* [Materials provided]
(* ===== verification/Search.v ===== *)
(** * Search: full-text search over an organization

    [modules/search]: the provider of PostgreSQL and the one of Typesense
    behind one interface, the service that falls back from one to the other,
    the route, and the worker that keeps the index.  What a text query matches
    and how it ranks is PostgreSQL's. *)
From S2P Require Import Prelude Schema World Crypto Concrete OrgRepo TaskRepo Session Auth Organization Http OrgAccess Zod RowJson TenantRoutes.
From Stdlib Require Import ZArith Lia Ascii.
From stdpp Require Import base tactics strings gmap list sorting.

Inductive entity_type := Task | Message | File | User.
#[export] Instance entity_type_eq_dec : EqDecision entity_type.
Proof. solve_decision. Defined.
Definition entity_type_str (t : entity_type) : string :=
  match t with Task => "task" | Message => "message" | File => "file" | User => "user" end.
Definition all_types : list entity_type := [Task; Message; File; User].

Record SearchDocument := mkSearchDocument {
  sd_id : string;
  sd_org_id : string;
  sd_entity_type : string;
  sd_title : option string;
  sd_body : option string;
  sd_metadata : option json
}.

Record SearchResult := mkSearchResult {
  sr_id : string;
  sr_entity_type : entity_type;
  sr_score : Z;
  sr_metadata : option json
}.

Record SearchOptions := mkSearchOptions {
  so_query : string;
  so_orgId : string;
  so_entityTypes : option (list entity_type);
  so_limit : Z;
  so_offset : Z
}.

* [What needs to be done] Your task is to count the lines of the records that contain "text". Answer with only that number.

* [Result] 2